- **INPUT**:
(** C3, as amended.  The parse stage rejects the empty report; on the
    empty string the classifier answers [general]; and for a report that
    is not blank and none of whose lines carries a label, the stage
    returns all three fields absent and the name [website-] followed by
    today's date as YYYYMMDD. *)
Theorem empty_report_scenario : forall t report,
  (year t <= 9999)%N -> (month t <= 12)%N -> (day t <= 31)%N ->
  blank report = false ->
  forallb unlabelled (linesOf report) = true ->
  parseRequirements t "" = Throw requirementsMissing
  /\ inferBusinessType "" = "general"
  /\ parseRequirements t report =
     Return {| parsed_projectName := "website-" ++ yyyymmdd t;
               parsed_requirements := report;
               parsed_extractedInfo := noInfo;
               parsed_success := Some true |}.
Proof.
  intros t report Hy Hm Hd Hb Hl. repeat split.
  rewrite parseRequirements_result, Hb, (fieldsOf_unlabelled report Hl).
  change (chooseName t scanStart) with ("website-" ++ dateStamp t).
  change (orUndefined (v_purpose scanStart)) with (@None string).
  change (orUndefined (v_targetAudience scanStart)) with (@None string).
  change (orUndefined (v_businessObjectives scanStart)) with (@None string).
  rewrite (dateStamp_digits t Hy).
  destruct (dated_name_slug t Hy Hm Hd) as [Hs Hlen].
  now rewrite (sanitizeProjectName_fixed t _ Hs Hlen).
Qed.

Lemma empty_report_scenario_witness :
  parseRequirements sampleClock "" = Throw requirementsMissing
  /\ inferBusinessType "" = "general"
  /\ parseRequirements sampleClock "hello" =
     Return {| parsed_projectName := "website-" ++ yyyymmdd sampleClock;
               parsed_requirements := "hello";
               parsed_extractedInfo := noInfo;
               parsed_success := Some true |}.
Proof.
  apply (empty_report_scenario sampleClock "hello");
    vm_compute; first [reflexivity | discriminate].
Defined.

(** C3 as first stated fails: on the empty report the stage throws, it
    returns nothing. *)
Lemma empty_report_raises :
  parseRequirements sampleClock "" = Throw requirementsMissing
  /\ ~ (exists out, parseRequirements sampleClock "" = Return out).
Proof.
  split; [reflexivity|]. intros [out H]. discriminate.
Qed.

(** ** Determinism of the synthesized name *)

(** C9.  When the sanitized synthesized name is not empty, so that neither
    fallback reads the clock, the name is the same whatever the clock
    shows, and whatever audience is passed along: two runs on the same
    purpose agree. *)
Theorem synthesized_name_deterministic : forall purpose audience1 audience2 t1 t2,
  sanitizeChain (generateConciseProjectName purpose audience1) <> "" ->
  sanitizeProjectName t1 (generateConciseProjectName purpose audience1)
  = sanitizeProjectName t2 (generateConciseProjectName purpose audience2)
  /\ projectNameSynthesizer t1 purpose audience1
     = projectNameSynthesizer t2 purpose audience2
  /\ projectNameSynthesizer t1 purpose audience1
     = sanitizeChain (generateConciseProjectName purpose audience1).
Proof.
  intros purpose a1 a2 t1 t2 H.
  assert (Hsan : forall t a, sanitizeProjectName t (generateConciseProjectName purpose a)
                             = sanitizeChain (generateConciseProjectName purpose a1)).
  { intros t a. unfold sanitizeProjectName.
    change (generateConciseProjectName purpose a)
      with (generateConciseProjectName purpose a1).
    apply truthy_true in H. now rewrite H. }
  assert (Hsyn : forall t a, projectNameSynthesizer t purpose a
                             = sanitizeChain (generateConciseProjectName purpose a1)).
  { intros t a. unfold projectNameSynthesizer, chooseName. cbn.
    destruct (Str.truthy purpose) eqn:Hp.
    - destruct (Str.truthy (generateConciseProjectName purpose a)) eqn:Hg.
      + cbn. apply Hsan.
      + apply truthy_false in Hg.
        change (generateConciseProjectName purpose a)
          with (generateConciseProjectName purpose a1) in Hg.
        rewrite Hg in H. now contradiction H.
    - apply truthy_false in Hp. subst purpose. now contradiction H. }
  rewrite !Hsan, !Hsyn. auto.
Qed.

Lemma synthesized_name_deterministic_witness :
  sanitizeProjectName sampleClock (generateConciseProjectName purposeSentence "")
  = sanitizeProjectName otherClock (generateConciseProjectName purposeSentence "clients")
  /\ projectNameSynthesizer sampleClock purposeSentence ""
     = projectNameSynthesizer otherClock purposeSentence "clients"
  /\ projectNameSynthesizer sampleClock purposeSentence ""
     = sanitizeChain (generateConciseProjectName purposeSentence "").
Proof.
  apply (synthesized_name_deterministic purposeSentence "" "clients" sampleClock otherClock).
  vm_compute. discriminate.
Defined.

(** ** The full-report scenario *)




(** ** The classifier *)

Ltac first_keyword :=
  match goal with
  | |- context [Str.includes ?kw ?l] =>
      destruct (Str.includes kw l); cbn [orb find existsb snd fst negb andb];
      try reflexivity
  end.
(** ** The cards *)

(** What a step does to the cards table, and which rows the games table
    has after it. *)
Lemma outcome_card_table sin scope BET_AMOUNT HOUSE_FEE GAME_DURATION
    MAX_CARDS_PER_PLAYER s s' :
  outcome sin scope BET_AMOUNT HOUSE_FEE GAME_DURATION MAX_CARDS_PER_PLAYER
          s s' →
  (∃ newId, Game_table s !! newId = None
     ∧ Card_table s' = Card_table s ++ new_cards sin newId
     ∧ ∀ g, is_Some (Game_table s' !! g)
            ↔ newId = g ∨ is_Some (Game_table s !! g))
  ∨ ((∀ g, is_Some (Game_table s' !! g) ↔ is_Some (Game_table s !! g))
     ∧ (Card_table s' = Card_table s
        ∨ (∃ gameId userId cardNumber place card now,
             is_Some (waitingGames s !! gameId)
             ∧ find_free_card s gameId cardNumber = Some (place, card)
             ∧ Card_table s' = <[place := with_owner userId now card]>
                                 (Card_table s))
        ∨ (∃ gameId cardNumber,
             Card_table s'
             = (λ c, if bool_decide (card_game_id c = gameId
                                     ∧ card_number c = cardNumber)
                     then with_is_winner c else c) <$> Card_table s))).
Proof.
  destruct 1 as [|newId now Hfresh
    |gameId userId cardNumber now game place card user Hw Hst Hc Hu Hb
    |gameId newId now game Hw Hcount Hfresh
    |gameId random now game Hw Hcount Hrandom
    |gameId caller Hc Ha
    |gameId caller game now Hc Ha Hstop
    |gameId caller game now d Hc Ha Hstop Hd
    |gameId caller game now d card userId Hc Ha Hstop Hd Hwin Hin Hu Hcheck].
  - right. split; [done|by left].
  - left. exists newId. split; [done|]. split; [done|].
    intros g. simpl. apply lookup_insert_is_Some'.
  - right. split.
    + intros g. unfold purchased. case_bool_decide; simpl;
        apply lookup_alter_is_Some.
    + right; left. exists gameId, userId, cardNumber, place, card, now.
      split; [by eexists|]. split; [done|].
      unfold purchased. by case_bool_decide.
  - left. exists newId. split; [done|]. split; [done|].
    intros g. simpl. rewrite lookup_insert_is_Some', lookup_alter_is_Some.
    done.
  - right. split; [|by left]. intros g. simpl. apply lookup_alter_is_Some.
  - right. split; [done|by left].
  - right. split; [|by left]. intros g. simpl. apply lookup_alter_is_Some.
  - right. split; [|by left]. intros g. simpl. apply lookup_alter_is_Some.
  - right. split.
    + intros g. unfold declared.
      case_bool_decide; [case_bool_decide|]; simpl;
        by rewrite !lookup_alter_is_Some.
    + right; right. exists gameId, (card_number card). unfold declared.
      by case_bool_decide; [case_bool_decide|].
Qed.

Lemma card_key_insert (cards : list Card) place card userId now :
  cards !! place = Some card →
  card_key <$> <[place := with_owner userId now card]> cards
  = card_key <$> cards.
Proof.
  intros Hplace. rewrite list_fmap_insert. apply list_insert_id.
  by rewrite list_lookup_fmap, Hplace.
Qed.

Lemma card_key_mark (cards : list Card) gameId cardNumber :
  card_key <$> ((λ c, if bool_decide (card_game_id c = gameId
                                      ∧ card_number c = cardNumber)
                      then with_is_winner c else c) <$> cards)
  = card_key <$> cards.
Proof.
  rewrite <-list_fmap_compose. apply list_fmap_ext.
  intros i c _. simpl. by case_bool_decide.
Qed.

Lemma filter_key_fmap (g : string) (cards : list Card) :
  card_number <$> filter (λ c, card_game_id c = g) cards
  = snd <$> filter (λ k, k.1 = g) (card_key <$> cards).
Proof.
  induction cards as [|c cards IH]; [done|].
  rewrite fmap_cons, !filter_cons. simpl.
  destruct (decide (card_game_id c = g)); simpl; [f_equal|]; exact IH.
Qed.

Lemma filter_all {A} (P : A → Prop) `{∀ x, Decision (P x)} (l : list A) :
  Forall P l → filter P l = l.
Proof.
  induction 1 as [|x l Hx _ IH]; [done|].
  rewrite filter_cons. destruct (decide (P x)); [by rewrite IH|done].
Qed.

Lemma new_cards_keys sin newId :
  card_key <$> new_cards sin newId = (λ n, (newId, n)) <$> seq 1 400.
Proof. unfold new_cards. by rewrite <-list_fmap_compose. Qed.

Lemma cards_inv_outcome sin scope BET_AMOUNT HOUSE_FEE GAME_DURATION
    MAX_CARDS_PER_PLAYER s s' :
  engine_inv s → cards_inv s →
  outcome sin scope BET_AMOUNT HOUSE_FEE GAME_DURATION MAX_CARDS_PER_PLAYER
          s s' →
  cards_inv s'.
Proof.
  intros Hinv [Hnd Hfull] Hout.
  assert (Hsame : (∀ g, is_Some (Game_table s' !! g)
                        ↔ is_Some (Game_table s !! g)) →
                  card_key <$> Card_table s' = card_key <$> Card_table s →
                  cards_inv s').
  { intros Hdom Hkeys. split; [by rewrite Hkeys|].
    intros g Hg. unfold cards_of. rewrite filter_key_fmap, Hkeys.
    rewrite <-filter_key_fmap. apply Hfull. by apply Hdom. }
  destruct (outcome_card_table _ _ _ _ _ _ _ _ Hout)
    as [(newId & Hfresh & Hcards & Hdom)
       |[Hdom [Hcards
              |[(gameId & userId & cardNumber & place & card & now & _ & Hc
                 & Hcards)
               |(gameId & cardNumber & Hcards)]]]].
  - assert (Hold : ∀ c, c ∈ Card_table s → card_game_id c ≠ newId).
    { intros c Hc Heq. apply (inv_card_row _ Hinv) in Hc as [row Hrow].
      congruence. }
    split.
    + rewrite Hcards, fmap_app, new_cards_keys. apply NoDup_app.
      split; [done|]. split.
      * intros k (c & -> & Hc)%list_elem_of_fmap
               (n & [= Hg _] & _)%list_elem_of_fmap.
        by apply (Hold c).
      * apply NoDup_fmap_2; [by intros ?? [=]|apply NoDup_seq].
    + intros g Hg. unfold cards_of. rewrite Hcards, filter_app, fmap_app.
      destruct (decide (newId = g)) as [<-|Hne].
      * rewrite (filter_none _ (Card_table s)).
        2:{ apply Forall_forall. intros c Hc. by apply Hold. }
        rewrite fmap_nil, app_nil_l, filter_key_fmap, new_cards_keys.
        generalize (seq 1 400). intros ns.
        rewrite filter_all by (apply Forall_fmap, Forall_forall; by intros).
        rewrite <-list_fmap_compose. apply list_fmap_id.
      * rewrite (filter_none _ (new_cards sin newId)).
        2:{ apply Forall_fmap, Forall_forall. intros n _. done. }
        rewrite fmap_nil, app_nil_r. apply Hfull.
        apply Hdom in Hg as [?|?]; done.
  - apply Hsame; [done|by rewrite Hcards].
  - apply Hsame; [done|]. rewrite Hcards.
    apply card_key_insert. by apply find_free_card_Some in Hc as [? _].
  - apply Hsame; [done|]. rewrite Hcards. apply card_key_mark.
Qed.

(** X9.  In every state the engine can reach no two cards of the table
    share round and number, and every round that has a row has exactly the
    cards numbered 1 to 400. *)
Theorem cards_unique_and_complete sin scope BET_AMOUNT HOUSE_FEE GAME_DURATION
    MAX_CARDS_PER_PLAYER s :
  reachable sin scope BET_AMOUNT HOUSE_FEE GAME_DURATION MAX_CARDS_PER_PLAYER s →
  (∀ i j c1 c2, Card_table s !! i = Some c1 → Card_table s !! j = Some c2 →
     card_game_id c1 = card_game_id c2 → card_number c1 = card_number c2 →
     i = j)
  ∧ (∀ g, is_Some (Game_table s !! g) →
       card_number <$> cards_of s g = seq 1 400).
Proof.
  intros Hreach.
  assert (cards_inv s) as [Hnd Hfull].
  { revert s Hreach. apply (reachable_ind _ _ _ _ _ _ cards_inv).
    - intros users. split; [apply NoDup_nil_2|].
      intros g [row Hrow]. simpl in Hrow. by rewrite lookup_empty in Hrow.
    - intros s s' Hinv IH Hout. by eapply cards_inv_outcome. }
  split; [|done].
  intros i j c1 c2 H1 H2 Hg Hn.
  eapply (NoDup_lookup _ _ _ (card_key c1) Hnd).
  - by rewrite list_lookup_fmap, H1.
  - rewrite list_lookup_fmap, H2. unfold card_key. simpl. by rewrite Hg, Hn.
Qed.


(** ** The numbers that are called *)

Lemma all_rows_alter' {A} (P : A → Prop) (table : gmap string A) g'
    (patch : A → A) :
  (∀ row, table !! g' = Some row → P row → P (patch row)) →
  (∀ g row, table !! g = Some row → P row) →
  ∀ g row, alter patch g' table !! g = Some row → P row.
Proof.
  intros Hpatch Hall g row. rewrite lookup_alter.
  destruct (decide (g' = g)) as [->|]; [|apply Hall].
  destruct (table !! g) as [row0|] eqn:Hrow; [|done].
  intros [= <-]. apply Hpatch; [done|]. eapply Hall, Hrow.
Qed.
(** * LlamaCPP adapter (llama_index/llms/llama_cpp.py)

    A shallow embedding of the [LlamaCPP] class: the artifact resolver of
    [__init__], the download routine [_download_url], and the four generation
    entry points [complete], [stream_complete], [chat] and [stream_chat].

    The Python code talks to four things it does not own: the file system
    ([os], [open]), the network ([requests]), the heap of dictionaries the
    caller passes in, and the llama.cpp engine.  The first three are modelled
    by an explicit [World]; the engine is a black box given by section
    variables.  Exceptions are values of [exn]; a computation that can raise
    returns a [result] together with the world it leaves behind (a raise does
    not undo earlier effects).

    Left out: what the code prints, the progress bar, and the callback
    decorators of the framework, none of which changes a result. *)

From Stdlib Require Import ZArith Ascii String SpecFloat.
From Stdlib.Strings Require Import Byte.
From stdpp Require Import gmap strings list.

Local Open Scope string_scope.
Local Open Scope Z_scope.

(** ** Python values and exceptions *)

(** The values that cross the adapter's interface as keyword options or as
    exception arguments.  A Python [float] is kept as its IEEE 754 datum. *)
#[local] Set Warnings "-register-all".
Inductive pyval :=
| PNone
| PBool (b : bool)
| PInt (z : Z)
| PFloat (f : spec_float)
| PStr (s : string)
| PList (l : list pyval).
(** * Invoice resource of the Razorpay TypeScript client

    A shallow embedding of [src/resources/invoices.ts]: the class
    [RazorInvoices] with its six operations [create], [fetchAll], [fetch],
    [cancel], [edit] and [notify], over a model of the JavaScript values the
    operations inspect (truthiness, property reads, spread, template
    literals) and of the transport they delegate to. *)

From Stdlib Require Import Floats.PrimFloat.
From stdpp Require Import gmap strings list fin_maps.

Set Warnings "-register-all".

(** ** JavaScript values *)

(** The data values a caller can hand to the client: primitives, [Date]
    objects (by their time value), arrays and plain objects.  A number is an
    IEEE 754 double, as in JavaScript.  Objects are records of data
    properties with string keys.  Functions and symbols are not data and are
    left out: a property of an object is never callable, so an object with
    an own property named [toString] has no string form. *)
Inductive value : Type :=
| VUndefined
| VNull
| VBool (b : bool)
| VNum (n : float)
| VStr (s : string)
| VDate (t : float)
| VArr (items : list value)
| VObj (fields : gmap string value).

(** [o.k] on a plain object: the own property, or [undefined]. *)
Definition get (o : gmap string value) (k : string) : value :=
  default VUndefined (o !! k).

(** ECMAScript [ToBoolean]: [undefined], [null], [false], [+0], [-0], [NaN]
    and the empty string are falsy, everything else is truthy. *)
Definition ToBoolean (v : value) : bool :=
  match v with
  | VUndefined | VNull => false
  | VBool b => b
  | VNum n => negb (PrimFloat.is_nan n || PrimFloat.eqb n 0%float)
  | VStr s => match s with EmptyString => false | String _ _ => true end
  | VDate _ | VArr _ | VObj _ => true
  end.

(** [a || b] *)
Definition or_else (a b : value) : value :=
  if ToBoolean a then a else b.

(** [v?.length === 0].  Arrays and strings carry a [length]; a plain object
    has one only as an own property, and strict equality with [0] holds for
    the numbers [+0] and [-0] alone; on every other value the read gives
    [undefined]. *)
Definition length_is_0 (v : value) : bool :=
  match v with
  | VArr items => match items with [] => true | _ :: _ => false end
  | VStr s => match s with EmptyString => true | String _ _ => false end
  | VObj o => match o !! "length" with
              | Some (VNum n) => PrimFloat.eqb n 0%float
              | _ => false
              end
  | _ => false
  end.

(** Builtins of the host that the model does not compute itself. *)
Class Builtins := {
  (** [StringToNumber] of ECMAScript, the value of [Number(s)] on a string *)
  StringToNumber : string -> float;
  (** [Number.prototype.toString], the decimal rendering of a double *)
  Number_toString : float -> string;
  (** [Date.prototype.toString] on a time value *)
  Date_toString : float -> string
}.

(** The module [../helper], imported by the source and absent from it: the
    function [normalizeDate] is taken as a parameter. *)
Class Helper := {
  normalizeDate : value -> value
}.

(** Exceptions thrown synchronously by the language itself. *)
Inductive Exception : Type :=
| TypeError.

Inductive Completion (A : Type) : Type :=
| Normal (a : A)
| Throw (e : Exception).
Arguments Normal {A} a.
Arguments Throw {A} e.

Section Coercions.
Context `{Builtins}.

(** ECMAScript [ToString], as applied by a template literal.  An array is
    joined with commas, [undefined] and [null] elements giving the empty
    string.  A plain object goes through [OrdinaryToPrimitive]: it inherits
    [Object.prototype.toString] unless it has an own property [toString];
    that one is data, hence not callable and skipped, and [valueOf] (own and
    not callable, or inherited and returning the object) gives no primitive
    either, so the conversion throws a [TypeError]. *)
Fixpoint ToString (v : value) : Completion string :=
  match v with
  | VUndefined => Normal "undefined"
  | VNull => Normal "null"
  | VBool true => Normal "true"
  | VBool false => Normal "false"
  | VNum n => Normal (Number_toString n)
  | VStr s => Normal s
  | VDate t => Normal (Date_toString t)
  | VArr items =>
      (fix join (l : list value) : Completion string :=
         match l with
         | [] => Normal ""
         | x :: rest =>
             match (match x with
                    | VUndefined | VNull => Normal ""
                    | _ => ToString x
                    end) with
             | Throw e => Throw e
             | Normal e =>
                 match rest with
                 | [] => Normal e
                 | _ :: _ =>
                     match join rest with
                     | Throw e' => Throw e'
                     | Normal r => Normal (e +:+ "," +:+ r)
                     end
                 end
             end
         end) items
  | VObj o =>
      match o !! "toString" with
      | None => Normal "[object Object]"
      | Some _ => Throw TypeError
      end
  end.

(** [Number(v)]: ECMAScript [ToNumber].  Arrays go through their string
    form.  A plain object goes through [OrdinaryToPrimitive] as well: with
    an own [toString] it throws, without one its string form is
    ["[object Object]"], which is not a numeric literal. *)
Definition Number (v : value) : Completion float :=
  match v with
  | VUndefined => Normal nan
  | VNull => Normal 0%float
  | VBool true => Normal 1%float
  | VBool false => Normal 0%float
  | VNum n => Normal n
  | VStr s => Normal (StringToNumber s)
  | VDate t => Normal t
  | VArr _ =>
      match ToString v with
      | Normal s => Normal (StringToNumber s)
      | Throw e => Throw e
      end
  | VObj o =>
      match o !! "toString" with
      | None => Normal nan
      | Some _ => Throw TypeError
      end
  end.
End Coercions.

(** ** The transport and the promises the operations return *)

Inductive Method : Type := GET | POST | PATCH.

- **PROBLEM REQUIREMENTS**:
Among the entries above, locate the lines containing "now & _ & Hc" and "new_cards_keys. apply NoDup_app.", and transcribe exactly those two lines and all lines between.

- **FINAL ANSWER**:
              |[(gameId & userId & cardNumber & place & card & now & _ & Hc
                 & Hcards)
               |(gameId & cardNumber & Hcards)]]]].
  - assert (Hold : ∀ c, c ∈ Card_table s → card_game_id c ≠ newId).
    { intros c Hc Heq. apply (inv_card_row _ Hinv) in Hc as [row Hrow].
      congruence. }
    split.
    + rewrite Hcards, fmap_app, new_cards_keys. apply NoDup_app.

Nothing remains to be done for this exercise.